First, before I summarize why I’ve chosen to vote for Obama, let me add a few points of preface. First, our form of democracy was established such that change occurs very slowly, regardless of who is in office or congress. This characteristic, thus far, has worked well by ensuring that competing forces and a moderating structural system has kept the country largely on a plodding but improving course through history. All of this to say that the rhetoric about this being the most important election in a generation is not a statement of fact but a statement of passion. I think all elections are of some importance, but none are of particularly great importance. This is actually the deep brilliance of our system of government. So I don’t believe that an Obama administration or a McCain administration will be a final and grand deciding factor of our fate in the 21st century. Also, I think this view enables a more rational, less emotional, less biased, and more integral capability of evaluating the candidates given the current conditions we face.
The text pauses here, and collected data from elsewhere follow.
(** * MeanderFlow: the geomorphology pipeline

    A shallow embedding of [utils/geomorphology.ts] (meander synthesis,
    hydraulic metrics, ecological assessment) together with the record
    types of [types.ts].

    Numbers.  A JavaScript [number] is modelled by its mathematical value:
    a rational, or one of the IEEE-754 special values NaN, +Infinity and
    -Infinity.  Arithmetic and comparisons follow IEEE-754 on the special
    values (NaN is absorbing and never compares, [x / 0] is an infinity or
    NaN) and are exact on finite values: rounding, overflow and the sign
    of zero are not modelled.

    Libraries.  [Math.sin], [Math.pow], number formatting and the
    [@turf/turf] geometry functions are not part of the repository; they
    are interfaces ([JSRuntime], [Turf]) of which the code is a client.
    What a theorem needs from them is stated as a named law.

    Errors.  [generateMeander] and [calculateHydraulics] below give the
    value of a run in which every call of turf returns.  turf raises
    on some arguments; [Raising.generateMeander] and
    [Raising.calculateHydraulics] are the two functions with these
    errors, and return the same value whenever they return
    ([generateMeander_returned_value]). *)

From Stdlib Require Import QArith Qround Qabs Lqa ZArith List String Bool Lia.
From Stdlib Require Import DecimalString.
Import ListNotations.

Set Implicit Arguments.

(* ================================================================== *)
(** * JavaScript numbers *)

Module Num.

Inductive number : Type :=
| NaN
| PosInf
| NegInf
| Fin (q : Q).

Definition Qltb (x y : Q) : bool := negb (Qle_bool y x).

(** The infinity with the sign of [x]; [NaN] when [x] is zero
    (the result of [Infinity * 0] and of [0 / 0]). *)
Definition inf_of_sign (x : Q) : number :=
  if Qltb 0 x then PosInf else if Qltb x 0 then NegInf else NaN.

Definition neg (a : number) : number :=
  match a with
  | NaN => NaN
  | PosInf => NegInf
  | NegInf => PosInf
  | Fin x => Fin (- x)
  end.

Definition add (a b : number) : number :=
  match a, b with
  | NaN, _ | _, NaN => NaN
  | PosInf, NegInf | NegInf, PosInf => NaN
  | PosInf, _ | _, PosInf => PosInf
  | NegInf, _ | _, NegInf => NegInf
  | Fin x, Fin y => Fin (x + y)
  end.

Definition sub (a b : number) : number := add a (neg b).

Definition mul (a b : number) : number :=
  match a, b with
  | NaN, _ | _, NaN => NaN
  | PosInf, PosInf | NegInf, NegInf => PosInf
  | PosInf, NegInf | NegInf, PosInf => NegInf
  | PosInf, Fin y | Fin y, PosInf => inf_of_sign y
  | NegInf, Fin y | Fin y, NegInf => inf_of_sign (- y)
  | Fin x, Fin y => Fin (x * y)
  end.

Definition div (a b : number) : number :=
  match a, b with
  | NaN, _ | _, NaN => NaN
  | PosInf, Fin y => if Qltb y 0 then NegInf else PosInf
  | NegInf, Fin y => if Qltb y 0 then PosInf else NegInf
  | PosInf, _ | NegInf, _ => NaN
  | Fin _, PosInf | Fin _, NegInf => Fin 0
  | Fin x, Fin y => if Qeq_bool y 0 then inf_of_sign x else Fin (x / y)
  end.

(** [a < b]; false as soon as one side is NaN. *)
Definition ltb (a b : number) : bool :=
  match a, b with
  | NaN, _ | _, NaN => false
  | _, NegInf => false
  | NegInf, _ => true
  | PosInf, _ => false
  | Fin _, PosInf => true
  | Fin x, Fin y => Qltb x y
  end.

(** [a === b] on numbers. *)
Definition eqb (a b : number) : bool :=
  match a, b with
  | PosInf, PosInf | NegInf, NegInf => true
  | Fin x, Fin y => Qeq_bool x y
  | _, _ => false
  end.

Definition gtb (a b : number) : bool := ltb b a.
Definition leb (a b : number) : bool := ltb a b || eqb a b.
Definition geb (a b : number) : bool := leb b a.

Definition is_nan (a : number) : bool :=
  match a with NaN => true | _ => false end.

Definition is_finite (a : number) : bool :=
  match a with Fin _ => true | _ => false end.

(** [Math.max(a, b)] and [Math.min(a, b)]: NaN if either argument is. *)
Definition Math_max (a b : number) : number :=
  match a, b with
  | NaN, _ | _, NaN => NaN
  | _, _ => if ltb a b then b else a
  end.

Definition Math_min (a b : number) : number :=
  match a, b with
  | NaN, _ | _, NaN => NaN
  | _, _ => if ltb b a then b else a
  end.

Definition Math_abs (a : number) : number :=
  match a with
  | NaN => NaN
  | PosInf | NegInf => PosInf
  | Fin x => Fin (Qabs x)
  end.

Definition Math_ceil (a : number) : number :=
  match a with
  | Fin x => Fin (inject_Z (Qceiling x))
  | _ => a
  end.

Definition Math_floor (a : number) : number :=
  match a with
  | Fin x => Fin (inject_Z (Qfloor x))
  | _ => a
  end.

(** [Math.PI], the double nearest to pi: 0x1.921fb54442d18p+1. *)
Definition Qpi : Q := 884279719003555 # 281474976710656.

Definition Math_PI : number := Fin Qpi.

(** Same mathematical value (the representation of a rational is not
    unique). *)
Definition same (a b : number) : Prop :=
  match a, b with
  | NaN, NaN | PosInf, PosInf | NegInf, NegInf => True
  | Fin x, Fin y => x == y
  | _, _ => False
  end.

End Num.

Export Num.

Declare Scope num_scope.
Delimit Scope num_scope with num.
Bind Scope num_scope with number.

Notation "a + b" := (add a b) : num_scope.
Notation "a - b" := (sub a b) : num_scope.
Notation "a * b" := (mul a b) : num_scope.
Notation "a / b" := (div a b) : num_scope.
Notation "a <? b" := (ltb a b) : num_scope.
Notation "a >? b" := (gtb a b) : num_scope.
Notation "a <=? b" := (leb a b) : num_scope.
Notation "a >=? b" := (geb a b) : num_scope.
Notation "a =? b" := (eqb a b) : num_scope.
Notation "a ~= b" := (same a b) (at level 70) : num_scope.

(** Numeric literals of the source, as exact decimals. *)
Notation "$ q" := (Fin q%Q) (at level 9, q at level 8, format "$ q") : num_scope.

Local Open Scope num_scope.

(* ================================================================== *)
(** * Data model ([types.ts] and the GeoJSON values of the pipeline) *)

Record GeoPoint : Type := mkGeoPoint {
  lat : number;
  lng : number
}.

(** A GeoJSON position [[lng, lat]]. *)
Definition Position : Type := (number * number)%type.

(** [Feature<LineString>]: only [geometry.coordinates] is ever read. *)
Record LineString : Type := mkLineString {
  coordinates : list Position
}.

Record StreamParams : Type := mkStreamParams {
  valleySlope : number;
  bankfullWidth : number;
  bankfullDepth : number;
  manningsN : number;
  sinuosityTarget : number;
  wavelength : number;
  amplitude : number;
  valleyLine : list GeoPoint
}.

Record HydraulicMetrics : Type := mkHydraulicMetrics {
  originalSlope : number;
  newSlope : number;
  sinuosityIndex : number;
  originalVelocity : number;
  newVelocity : number;
  shearStress : number;
  streamPower : number;
  channelLength : number;
  valleyLength : number;
  radiusOfCurvature : number
}.

Record EcologicalMetrics : Type := mkEcologicalMetrics {
  habitatUnits : number;
  hyporheicPotential : string;
  sedimentTransport : string
}.

Inductive StreamHealth : Type :=
| DEGRADED
| RECOVERING
| STABLE
| HIGH_RISK.

(** The object returned by [assessEcologicalHealth]. *)
Record Assessment : Type := mkAssessment {
  stats : EcologicalMetrics;
  health : StreamHealth;
  warnings : list string
}.

(* ================================================================== *)
(** * Library interfaces *)

(** The parts of the JavaScript runtime that are approximated by the
    engine or produce text. *)
Class JSRuntime : Type := {
  Math_sin : number -> number;
  Math_pow : number -> number -> number;
  (** [x.toFixed(digits)] *)
  toFixed : number -> nat -> string;
  (** a number interpolated into a template literal *)
  toString : number -> string
}.
(** * ArtMemoryPool: a fixed-size object pool over intrusive pointer lists

    Shallow embedding of [src/ArtMemoryPool.hpp] for an LP64 target:
    [size_t] and pointers are 64-bit words (a [Z] with the wrap-around
    written out), a pointer takes 8 bytes, memory is a flat little-endian
    byte store, [float] is IEEE binary32, and the system allocator
    ([malloc]/[free]) is an external collaborator that answers from a list
    of responses and logs every call.

    [assert] is modelled as in a build without [NDEBUG]: a failed assertion
    aborts, which the operations below report as [None].  The one other
    source of [None] is the float to [size_t] conversion of a value that
    [size_t] cannot hold, which C++ leaves undefined.

    The byte store accepts a write at any address.  A store through an
    address that no allocation provided is undefined in C++ (in practice a
    fault), so what the operations compute after such a store says nothing
    about the program. *)

From Stdlib Require Import ZArith Lia List Bool.
From Stdlib Require Import Floats.SpecFloat.
From stdpp Require Import base option list gmap.

Local Open Scope Z_scope.

(** ** Machine words *)

Module Word.

Definition modulus : Z := 2 ^ 64.

(** Unsigned 64-bit wrap-around. *)
Definition wrap (x : Z) : Z := x mod modulus.

(** The size of a pointer. *)
Definition ptr_size : Z := 8.

End Word.

Import Word.

(** ** IEEE binary32, the type of [mAllocSizeGrow] *)

Module F32.

Definition prec : Z := 24.
Definition emax : Z := 128.

(** Conversion [size_t -> float] (round to nearest, ties to even). *)
Definition of_size_t (n : Z) : spec_float := binary_normalize prec emax n 0 false.

Definition mul (x y : spec_float) : spec_float := SFmul prec emax x y.
(** X16.  [_parse_multiple_choice] raises [IndexError] exactly when some
    active-distractor row holds a checkbox and no table cell.  Otherwise
    it gives the MultiSelect shape with one variant for each active row
    that holds a checkbox, in document order: a variant's index is the
    position of its row among all active rows, so the indices increase
    strictly and stay below the number of active rows; its text is the
    cleaned text of the row's last cell and its field name the checkbox's
    name, or [test<index>].  When every active row holds a checkbox, the
    [i]-th variant has index [i]. *)
Theorem parse_multiple_choice_variants (block : tag) :
  let rows := find_all block (u "tr") (Some (u "active-distractor")) [] in
  ((exists row, row ∈ rows
      /\ is_Some (find row (u "input") None [(u "type", u "checkbox")])
      /\ find_all row (u "td") None [] = []) <->
   _parse_multiple_choice block = Raise (IndexError (u "list index out of range")))
  /\ (is_Ok (_parse_multiple_choice block) = false ->
      _parse_multiple_choice block
      = Raise (IndexError (u "list index out of range")))
  /\ (forall shape data,
       _parse_multiple_choice block = Ok (shape, data) ->
       shape = MULTIPLE_CHOICE
       /\ ad_answer_variants data = Some (omap row_variant (enumerate rows))
       /\ (length (omap row_variant (enumerate rows)) <= length rows)%nat
       /\ StronglySorted Z.lt (index <$> omap row_variant (enumerate rows))
       /\ (forall v, v ∈ omap row_variant (enumerate rows) ->
            exists (i : nat) row checkbox cell,
              rows !! i = Some row
              /\ index v = Z.of_nat i
              /\ find row (u "input") None [(u "type", u "checkbox")]
                 = Some checkbox
              /\ last (find_all row (u "td") None []) = Some cell
              /\ av_text v = _clean_text (get_text cell)
              /\ input_name v
                 = get checkbox (u "name") (u "test" ++ str_of_int (Z.of_nat i)))
       /\ ((forall row, row ∈ rows ->
              is_Some (find row (u "input") None [(u "type", u "checkbox")])) ->
           length (omap row_variant (enumerate rows)) = length rows
           /\ forall (i : nat) v,
                omap row_variant (enumerate rows) !! i = Some v ->
                index v = Z.of_nat i)).
Proof.
  intros rows. unfold _parse_multiple_choice. fold rows.
  unfold enumerate. rewrite parse_multiple_choice_loop.
  destruct (forallb _ rows) eqn:Hall.
  - split.
    { split; [|by rewrite bind_Ok].
      intros [row [Hin [Hbox Htd]]]. exfalso.
      rewrite forallb_forall in Hall.
      specialize (Hall row (proj1 (list_elem_of_In _ _) Hin)).
      cbv beta in Hall. rewrite Htd in Hall.
      apply orb_true_iff in Hall as [Hall|Hall].
      - apply negb_true_iff, bool_decide_eq_false in Hall. done.
      - apply bool_decide_eq_true in Hall as [? ?]. done. }
    split; [by rewrite bind_Ok|].
    intros shape data. rewrite bind_Ok. intros [= <- <-]. cbn [app].
    split; [done|]. split; [done|].
    split; [rewrite <- (enumerate_from_length 0 rows); apply omap_length_le|].
    split; [apply row_variant_sorted|].
    split.
    { intros v Hv. apply row_variant_index in Hv as [i [row [Hrow [Hv Hi]]]].
      cbn [Nat.add] in *. unfold row_variant in Hv.
      destruct (find row (u "input") None [(u "type", u "checkbox")])
        as [checkbox|] eqn:Hbox; [|done].
      destruct (last (find_all row (u "td") None [])) as [cell|] eqn:Hcell;
        [|done].
      injection Hv as <-. by exists i, row, checkbox, cell. }
    intros Hboxes.
    destruct (omap_all_Some row_variant (enumerate_from 0 rows)) as [Hlen Hlook].
    { intros [j row] [_ Hrow]%enumerate_from_lookup.
      apply list_elem_of_lookup_2 in Hrow as Hin.
      destruct (Hboxes row Hin) as [checkbox Hbox].
      rewrite forallb_forall in Hall.
      specialize (Hall row (proj1 (list_elem_of_In _ _) Hin)).
      cbv beta in Hall. rewrite Hbox in Hall.
      apply orb_true_iff in Hall as [Hall|Hall].
      { apply negb_true_iff, bool_decide_eq_false in Hall.
        exfalso. apply Hall. by eexists. }
      apply bool_decide_eq_true in Hall as [cell Hcell].
      unfold row_variant. rewrite Hbox, Hcell. by eexists. }
    split; [by rewrite Hlen, enumerate_from_length|].
    intros i v Hv.
    destruct (rows !! i) as [row|] eqn:Hrow.
    + rewrite (Hlook i (i, row)) in Hv
        by (by apply (enumerate_from_lookup_Some 0 i rows row)).
      unfold row_variant in Hv.
      destruct (find row _ _ _); [|done]. destruct (last _); [|done].
      by injection Hv as <-.
    + apply lookup_lt_Some in Hv. rewrite Hlen, enumerate_from_length in Hv.
      apply lookup_ge_None in Hrow. lia.
  - split; [|split; [done|by intros shape data]].
    split; [done|]. intros _.
    apply forallb_false_exists in Hall as [row [Hin Hrow]].
    exists row. split; [done|].
    apply orb_false_iff in Hrow as [Hbox Htd].
    apply negb_false_iff, bool_decide_eq_true in Hbox.
    apply bool_decide_eq_false in Htd. split; [done|].
    destruct (find_all row (u "td") None []) as [|c cs] eqn:Hcells; [done|].
    exfalso. apply Htd. apply last_is_Some. done.
Qed.

(** ** Shapes *)

Lemma unit_char_not_space (c : N) : unit_char c = true -> isspace c = false.
Proof.
  unfold unit_char, isspace. intros H.
  repeat (apply orb_true_iff in H as [H|H]);
    repeat match goal with
           | H : _ && _ = true |- _ => apply andb_true_iff in H as [? ?]
           | H : (_ <=? _) = true |- _ => apply N.leb_le in H
           | H : (_ =? _) = true |- _ => apply N.eqb_eq in H
           end;
    repeat (apply orb_false_iff; split);
    rewrite ?andb_false_iff, ?N.leb_gt, ?N.eqb_neq; lia.
Qed.

Lemma search_unit_chars (s g : pystr) :
  search_unit s = Some g -> g <> [] /\ Forall (fun c => unit_char c = true) g.
Proof.
  induction s as [|c s IH]; [done|]. cbn [search_unit].
  destruct (unit_at (c :: s)) as [g'|] eqn:Hat; [|exact IH].
  intros [= ->]. unfold unit_at in Hat.
  destruct (startswith (c :: s) (u "</input>")); [|done].
  destruct (take_drop_while unit_char (drop_while isspace (drop 8 (c :: s))))
    as [_ Hall].
  destruct (take_while unit_char _) as [|x xs]; [done|].
  injection Hat as <-. done.
Qed.

(** X17.  [_parse_short_answer] always gives the FreeText shape with no
    option data.  A unit hint, when there is one, is not empty and is made
    of Cyrillic and Latin letters and degree signs only, so trimming does
    not change it. *)
Theorem parse_short_answer_unit (tag_str : node -> pystr) (block : tag) :
  (_parse_short_answer tag_str block).1 = SHORT_ANSWER
  /\ ad_answer_variants (_parse_short_answer tag_str block).2 = None
  /\ ad_matching_options (_parse_short_answer tag_str block).2 = None
  /\ ad_matching_choices (_parse_short_answer tag_str block).2 = None
  /\ (forall unit_hint,
       ad_answer_unit (_parse_short_answer tag_str block).2 = Some unit_hint ->
       unit_hint <> []
       /\ Forall (fun c => unit_char c = true) unit_hint
       /\ exists text_input parent_tag,
            find block (u "input") None
                 [(u "type", u "text"); (u "name", u "answer")] = Some text_input
            /\ parent text_input = Some parent_tag
            /\ search_unit (tag_str parent_tag.2) = Some unit_hint).
Proof.
  unfold _parse_short_answer. cbn [fst snd ad_answer_variants
    ad_matching_options ad_matching_choices ad_answer_unit].
  repeat (split; [done|]).
  intros unit_hint.
  destruct (find block (u "input") None
              [(u "type", u "text"); (u "name", u "answer")])
    as [text_input|] eqn:Hfind; [|done].
  destruct (parent text_input) as [parent_tag|] eqn:Hparent; [|done].
  destruct (search_unit (tag_str parent_tag.2)) as [g|] eqn:Hg; [|done].
  intros [= <-]. destruct (search_unit_chars _ _ Hg) as [Hne Hall].
  assert (Hstrip : strip g = g).
  { apply strip_fix.
    - destruct g as [|c g]; [done|]. apply Forall_cons in Hall as [Hc _].
      by apply unit_char_not_space.
    - destruct (rev g) as [|c r] eqn:Hrev; [done|].
      apply unit_char_not_space. rewrite Forall_forall in Hall.
      apply Hall. apply list_elem_of_In, in_rev. rewrite Hrev. by left. }
  rewrite Hstrip. split; [done|]. split; [done|].
  by exists text_input, parent_tag.
Qed.

Lemma parse_answer_block_shape_unit (tag_str : node -> pystr)
    (decimal_digit : N -> bool) (block : tag) (shape : TaskType)
    (data : answer_data) (unit_hint : pystr) :
  parse_answer_block tag_str decimal_digit block = Ok (shape, data) ->
  ad_answer_unit data = Some unit_hint ->
  shape = SHORT_ANSWER /\ Forall (fun c => unit_char c = true) unit_hint.
Proof.
  unfold parse_answer_block.
  destruct (find (variants_block_of block) (u "input") None
              [(u "type", u "text"); (u "name", u "answer")]).
  { intros [= <- <-]. unfold _parse_short_answer. cbn [ad_answer_unit].
    destruct (find _ _ _ _) as [text_input|]; [|done].
    destruct (parent text_input) as [parent_tag|]; [|done].
    destruct (search_unit (tag_str parent_tag.2)) as [g|] eqn:Hg; [|done].
    intros [= <-]. split; [done|].
    destruct (search_unit_chars _ _ Hg) as [_ Hall].
    apply Forall_forall. intros c Hc. rewrite Forall_forall in Hall.
    apply Hall. by apply strip_chars. }
  destruct (find_all (variants_block_of block) (u "input") None
              [(u "type", u "checkbox")]).
  - destruct (find_all (variants_block_of block) (u "select") None []);
      intros [= <- <-]; done.
  - unfold _parse_multiple_choice.
    match goal with
    | |- context [for_loop ?body ?l ?a] => destruct (for_loop body l a)
    end; [|done].
    rewrite bind_Ok. intros [= <- <-]. done.
Qed.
Second, both candidates and platforms are flawed in ways that a transpartisan voter will find conspicuous. To the extent that both candidates are political products from our two major political parties - who by definition have enacted the values of their respective socio-political movements, with all their attendant historical baggage and political IOUs - both bring deep limitations to an integral voter seeking a transpartisan approach that can transcend and include the valid but partial strengths of both traditional conservatism and traditional liberalism. And it is obvious to the integral voter that who we will choose to vote for is the person who best reflects back to us our most strongly-identified part of ourselves - much like the choices we make in fashion or autos or jobs or houses is one where we see some idealized version of ourselves identified with and reflected back at us in those products and lifestyles choices. So awareness of how we strongly identify, and conversely disassociate, with the different reflections we see is a critical capability of the integral voter. And a state practice where we begin to build a transpersonal view of self will serve to make us better voters as it diminishes the influence of political rhetoric and lessens the passions born of fear as we react to the partiality of any candidate. If America at large were capable of voting this way, we’d see political discourse become smarter, deeper, more evolved, and more significant.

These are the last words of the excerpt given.